Matilda and Salvator Israel's wedding day

My husband, Salvator Israel, and me on our wedding day in Karnobat in 1942. Also in the photo on the left side is Misho (son of my brother Sabetay and his wife Liza), Victoria and Felicita (daughters of my sister Ana). We are in front of their house. During the war [WWII] there were no clothes to be bought in the shops. I was young and wanted to dress as a bride according to the traditions. I borrowed a dress from a friend, and the groom also borrowed a friend's suit. We looked quite funny. Salvator had hemmed the trousers, because they were too long and the bowler hat, which belonged to his father, was also too big for him.
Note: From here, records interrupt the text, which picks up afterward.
(** ** Integer parts *)

Lemma integer_words n ip :
  n = integerSize ip → 0 < ip < 2 ^ 63 → 1 <= n <= 8 ∧ ip * 2 + 1 < 256 ^ n ∧ 256 ^ n <= 2 ^ 64.
Proof.
  intros -> Hip. destruct (integerSize_bounds ip ltac:(lia)) as (H1 & _ & H2). pose proof (integerSize_max ip Hip).
  assert (Heven : 256 ^ integerSize ip = 2 * (128 * 256 ^ (integerSize ip - 1))).
  { replace (integerSize ip) with (Z.succ (integerSize ip - 1)) at 1 by lia. rewrite Z.pow_succ_r by lia. lia. }
  split; [lia|]. split; [lia|]. change (2 ^ 64) with (256 ^ 8). apply Z.pow_le_mono_r; lia.
Qed.

(** The first bytes of an integer, with the bit that tells of a fraction. *)
Lemma integer_read invert ip (fraction : bool) t :
  0 < ip < 2 ^ 63 →
  let v := ip * 2 + Z.b2z fraction in
  readExtraBytes invert (Z.to_nat (integerSize ip)) 0 (flipIf invert (bigEndian (Z.to_nat (integerSize ip)) v) ++ t) = Returned (v, t) ∧
  (Z.land v 1 =? 1) = fraction ∧ Z.shiftr v 1 = ip.
Proof.
  intros Hip v. destruct (integer_words _ ip eq_refl Hip) as (Hn & Hb & Hmax).
  assert (Hv : 0 <= v < 256 ^ integerSize ip) by (unfold v; destruct fraction; simpl; lia). split; [|split].
  - rewrite readExtraBytes_spec; rewrite ?pow_nat by lia; [|lia|lia|lia]. do 2 f_equal. rewrite Z.mod_small by lia. lia.
  - change 1 with (Z.ones 1) at 1. rewrite Z.land_ones by lia. change (2 ^ 1) with 2. unfold v.
    rewrite Z.add_comm, Z.mod_add by lia. by destruct fraction.
  - rewrite Z.shiftr_div_pow2 by lia. change (2 ^ 1) with 2. unfold v. rewrite Z.add_comm, Z.div_add by lia.
    destruct fraction; simpl; [change (1 / 2) with 0|change (0 / 2) with 0]; lia.
Qed.

(** The type of the key of an integer. *)
Definition integerType (negative : bool) (ip : Z) : Z :=
  if negative then CType.kNumericZero - 1 - integerSize ip else CType.kNumericZero + 1 + integerSize ip.

Lemma integerType_size negative ip :
  0 < ip < 2 ^ 63 → CType.numBytesForInt (integerType negative ip) = integerSize ip.
Proof.
  intros Hip. destruct (integer_words _ ip eq_refl Hip) as (Hn & _). unfold CType.numBytesForInt, integerType.
  unfold CType.kNumericPositive1ByteInt, CType.kNumericNegative1ByteInt, CType.kNumericZero, CType.kNumeric.
  destruct negative; [destruct (Z.leb_spec (30 + 13) (30 + 11 - 1 - integerSize ip))|destruct (Z.leb_spec (30 + 13) (30 + 11 + 1 + integerSize ip))]; lia.
Qed.

(** ** Fractions of the second version *)

Lemma ldiff_3 v : 0 <= v → v mod 4 = 0 → Z.ldiff v 3 = v.
Proof.
  intros Hv Hm. change 3 with (Z.ones 2). rewrite Z.ldiff_ones_r by lia.
  rewrite Z.shiftr_div_pow2, Z.shiftl_mul_pow2 by lia. change (2 ^ 2) with 4. Z.to_euclidean_division_equations; lia.
Qed.

(** The fraction fills the eight bytes up, and its last two bits are none of the number's. *)
Lemma fractionV1_word invert x t :
  exact x → one <= x < 2 ^ 63 * one → x mod one ≠ 0 →
  let ip := x / one in
  let fracBytes := 8 - integerSize ip in
  1 <= fracBytes ∧ ∃ E,
    readExtraBytes invert (Z.to_nat fracBytes) ip
      (flipIf invert (bigEndian (Z.to_nat (fractionSize V1 ip)) (x mod one * 2 ^ fractionScale V1 ip / one)) ++ t) = Returned (E, t) ∧
    0 <= E ∧ E mod 4 = 0 ∧ E * one = x * 2 ^ (8 * fracBytes) ∧ exact (x * 2 ^ (8 * fracBytes)).
Proof.
  intros Hx Hm Hf ip fracBytes. pose proof one_pos. destruct (medium_integer x Hm) as [Hi0 Hi1]. fold ip in Hi0, Hi1.
  pose proof (fraction_small x Hx (proj1 Hm) Hf) as Hsmall. fold ip in Hsmall.
  destruct (fraction_exact V1 x Hx (proj1 Hm) Hf) as (w & Hw & Hw1 & _ & Hw3). fold ip in Hw, Hw1, Hw3.
  pose proof (Z.div_mod x one ltac:(lia)) as Hdm. pose proof (log2_integer x (proj1 Hm)) as Hlog. fold ip in Hdm, Hlog.
  destruct (fractionScale_bounds V1 ip ltac:(lia)) as (_ & Hj2 & _).
  destruct (integer_words _ ip eq_refl ltac:(lia)) as (Hn8 & Hn9 & _).
  unfold fractionScale, fractionSize in *. fold fracBytes in Hw, Hw1, Hw3 |- *. set (j := 8 * fracBytes) in *.
  assert (Hpow : 256 ^ integerSize ip * 2 ^ j = 2 ^ 64).
  { change 256 with (2 ^ 8). rewrite <- Z.pow_mul_r, <- pow2_split by lia. f_equal. unfold j, fracBytes. lia. }
  assert (Hpow' : 256 ^ fracBytes = 2 ^ j) by (change 256 with (2 ^ 8); by rewrite <- Z.pow_mul_r by lia).
  assert (Hlog52 : Z.log2 ip < 52) by (apply Z.log2_lt_pow2; lia).
  assert (Hj3 : 3 <= j - (52 - Z.log2 ip)).
  { unfold j, fracBytes, integerSize. pose proof (Z.log2_mul_pow2 ip 1 ltac:(lia) ltac:(lia)) as Hl.
    change (2 ^ 1) with 2 in Hl. rewrite Hl. Z.to_euclidean_division_equations; lia. }
  split; [lia|]. exists (ip * 2 ^ j + w). pose proof (pow2_pos j ltac:(lia)) as Hpj. rewrite Hw, Z.div_mul by lia. split_and!.
  - rewrite readExtraBytes_spec; rewrite ?pow_nat, ?Hpow' by lia; [|lia|nia|lia]. by rewrite (Z.mod_small w) by lia.
  - nia.
  - rewrite Z.add_mod by lia. destruct Hw3 as [q Hq].
    assert (Hj : 2 ^ j = 2 ^ (j - 2) * 4) by (change 4 with (2 ^ 2); rewrite <- pow2_split by lia; f_equal; lia).
    assert (Hk : 2 ^ (j - (52 - Z.log2 ip)) = 2 ^ (j - (52 - Z.log2 ip) - 2) * 4) by (change 4 with (2 ^ 2); rewrite <- pow2_split by lia; f_equal; lia).
    rewrite Hq, Hj, Hk, !Z.mul_assoc, !Z.mod_mul by lia. done.
  - nia.
  - apply exact_scale; [done|lia|]. lia.
Qed.

Section Read.
Context (tb : TypeBits) (ver : Version) (decimal : Z → bool → Z → Bytes → nat → Result Out).

(** A double is read, of the type bits of doubles. *)
Definition ReadsDouble (m : Result Out) (d : Z) (t : Bytes) (rest : list Z) : Prop :=
  ∃ cur', m = Returned (NumberDouble d, t, cur') ∧ Supplies tb cur' rest.

Lemma small_read ctype invert d t cur rest :
  isDouble d → isNaN d = false → 0 < mag d < one → Supplies tb cur (1 :: 0 :: rest) →
  ReadsDouble (decodeSmall tb ver decimal ctype (signbit d) invert
    (flipIf invert (bigEndian 8 (smallWord ver (signbit d) (mag d))) ++ t) cur) d t rest.
Proof.
  intros Hd Hn Hm Hs. destruct (readNumeric_bits tb cur 1 0 rest Hs) as (c & Hc & Hrest); [by auto..|].
  exists c. split; [|done]. unfold decodeSmall. rewrite Hc. cbn [mbind Result_bind].
  pose proof (small_exact (mag d) (mag_isMagnitude d Hn ltac:(lia)) ltac:(lia)) as Hx.
  destruct (smallWord_order ver (signbit d) (mag d) (mag d) Hx Hx) as [Hw _]; [lia..|].
  rewrite (readWord_flip invert 8) by (by apply word_range). cbn [mbind Result_bind].
  pose proof (ofMag_mag d Hn) as Ho. pose proof (signed_bits d Hd) as Hsb.
  destruct ver.
  - unfold smallWord. rewrite Ho. cbn [keyStringAssert mbind Result_bind]. change (2 * 1 + 0 =? kDouble) with true.
    cbn [keyStringAssert mbind Result_bind]. by rewrite <- (double_split d Hd).
  - cbv zeta. destruct (smallWord_parts (signbit d) (mag d) Hx ltac:(lia)) as [(_ & Hp & Hl & Hsh)|(He & Hp & Hl & Hsh)].
    + rewrite Hp, Hl, Hsh, Ho. change (3 =? 0) with false. change ((3 =? 1) || (3 =? 2)) with false. cbv iota.
      change (2 * 1 + 0 =? kDouble) with true. cbv iota. cbn [keyStringAssert mbind Result_bind]. by rewrite Hsb.
    + set (w := smallWord V1 (signbit d) (mag d)) in *.
      assert (Hne : (Z.shiftr w 62 =? 0) = false ∧ (Z.shiftr w 62 =? 1) || (Z.shiftr w 62 =? 2) = true) by (by destruct Hp as [-> | ->]).
      destruct Hne as [-> ->]. change (2 * 1 + 0 =? kDouble) with true. cbv iota. rewrite Hl, Hsh.
      change (negb (0 =? 1)) with true. cbn [keyStringAssert mbind Result_bind].
      unfold kTinyDoubleExponentShift. rewrite scale_back by (done || lia). by rewrite Ho, Hsb.
Qed.

Lemma large_read ctype invert d t cur rest :
  isDouble d → isNaN d = false → 2 ^ 63 * one <= mag d → Supplies tb cur (1 :: 0 :: rest) →
  ReadsDouble (decodeLarge tb ver decimal ctype (signbit d) invert
    (flipIf invert (bigEndian 8 (largeWord ver (signbit d) (mag d))) ++ t) cur) d t rest.
Proof.
  intros Hd Hn Hm Hs. destruct (readNumeric_bits tb cur 1 0 rest Hs) as (c & Hc & Hrest); [by auto..|].
  exists c. split; [|done]. unfold decodeLarge. rewrite Hc. cbn [mbind Result_bind].
  change (2 * 1 + 0 =? kDecimal) with false. cbn [negb]. rewrite orb_true_r. cbn [keyStringAssert mbind Result_bind].
  pose proof one_pos. pose proof (mag_isMagnitude d Hn ltac:(nia)) as Hmag.
  destruct (largeWord_order ver (signbit d) (mag d) (mag d) Hmag Hmag Hm Hm) as [Hw _].
  rewrite (readWord_flip invert 8) by (by apply word_range). cbn [mbind Result_bind].
  pose proof (ofMag_mag d Hn) as Ho. pose proof (signed_bits d Hd) as Hsb.
  change (2 * 1 + 0 =? kDouble) with true. cbv iota zeta.
  destruct ver; [unfold largeWord; rewrite Ho; by rewrite <- (double_split d Hd)|].
  destruct (largeWord_parts (signbit d) (mag d) Hmag Hm) as [(_ & Ht & _ & Hsh & _)|[He Hmax]].
  - rewrite Ht, Hsh, Ho. cbn [negb]. by rewrite Hsb.
  - rewrite Hmax. change (negb (Z.testbit (2 ^ 64 - 1) 63)) with false. change (2 ^ 64 - 1 =? 2 ^ 64 - 1) with true. cbv iota.
    by rewrite <- He, Ho, <- (double_split d Hd).
Qed.

(** ** Integers *)

(** An integer, of the type that its type bits say. *)
Lemma int_read (negative invert : bool) (ip a b : Z) t cur rest :
  0 < ip < 2 ^ 63 → Supplies tb cur (a :: b :: rest) → a = 0 ∨ a = 1 → b = 0 ∨ b = 1 → 2 * a + b <> kDecimal →
  let z := if negative then - ip else ip in
  ∃ cur', decodeInt tb ver decimal (integerType negative ip) negative invert
            (flipIf invert (bigEndian (Z.to_nat (integerSize ip)) (ip * 2)) ++ t) cur =
          Returned (if 2 * a + b =? kDouble then NumberDouble (ofInteger z)
                    else if 2 * a + b =? kInt then NumberInt ((z + 2 ^ 31) mod 2 ^ 32 - 2 ^ 31)
                    else NumberLong z, t, cur') ∧ Supplies tb cur' rest.
Proof.
  intros Hip Hs Ha Hb Hdec z. destruct (readNumeric_bits tb cur a b rest Hs Ha Hb) as (c & Hc & Hrest).
  exists c. split; [|done]. unfold decodeInt. rewrite Hc, integerType_size by done. cbn [mbind Result_bind].
  destruct (integer_read invert ip false t Hip) as (Hr & Hf & Hsh). rewrite Z.add_0_r in Hr, Hf, Hsh.
  rewrite Hr. cbn [mbind Result_bind]. rewrite Hf, Hsh. cbn [negb]. cbv iota zeta. fold z.
  destruct Ha as [-> | ->], Hb as [-> | ->]; done.
Qed.

(** ** Fractions *)

Lemma readFraction_spec invert n w acc t :
  0 <= w < 256 ^ Z.of_nat n → readFraction invert n acc (flipIf invert (bigEndian n w) ++ t) = Returned (Z.lor acc w, t).
Proof.
  revert w acc. induction n as [|n IH]; intros w acc Hw.
  { change (256 ^ Z.of_nat 0) with 1 in Hw. assert (w = 0) as -> by lia. rewrite Z.lor_0_r. by destruct invert. }
  rewrite bigEndian_head. cbn [readFraction]. rewrite readByte_flip. cbn [mbind Result_bind]. rewrite pow256_S in Hw.
  pose proof (Z.pow_pos_nonneg 256 (Z.of_nat n) ltac:(lia) ltac:(lia)) as Hp. rewrite <- (bigEndian_mod n w).
  rewrite IH by (by apply Z.mod_pos_bound). do 2 f_equal. rewrite <- Z.lor_assoc. f_equal.
  replace (Z.of_nat n * 8) with (8 * Z.of_nat n) by lia. pose proof (pow256 n) as Hpow.
  rewrite lor_add by (first [lia|rewrite <- Hpow; by apply Z.mod_pos_bound]). rewrite <- Hpow.
  rewrite (Z.mod_small (w / 256 ^ Z.of_nat n)) by (split; [apply Z.div_pos; lia|apply Z.div_lt_upper_bound; lia]).
  rewrite Z.mul_comm. symmetry. apply Z.div_mod. lia.
Qed.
Two days before the wedding my brother invited relatives and friends. On the wedding day we left from the house of my sister Ana, which was close to the synagogue and we were accompanied by some Turkish and Roma people from the nearby neighborhood, who knew us. After the ritual in the synagogue we gathered in Sabetay's house. It was summer, June, and we celebrated in the yard. We had a marvelous time. The next day we went to the village Nevestino where my husband worked as a physician. This was our honeymoon. The people there welcomed us very warmly, but they didn't like me at first. They thought I was ill, because I was very thin and pale and villagers generally think that healthy people should be more plump and ruddy. Gradually, they took to me and loved me very much. We also had a wedding celebration there. There was a Turkish woman who was a very good cook and had prepared two enormous baking tins with baklava and we treated the whole village for the occasion. They gave us a lot of presents. It was a wonderful day, from which I keep some very dear memories. The celebration at the village seemed to me even warmer than that in Karnobat.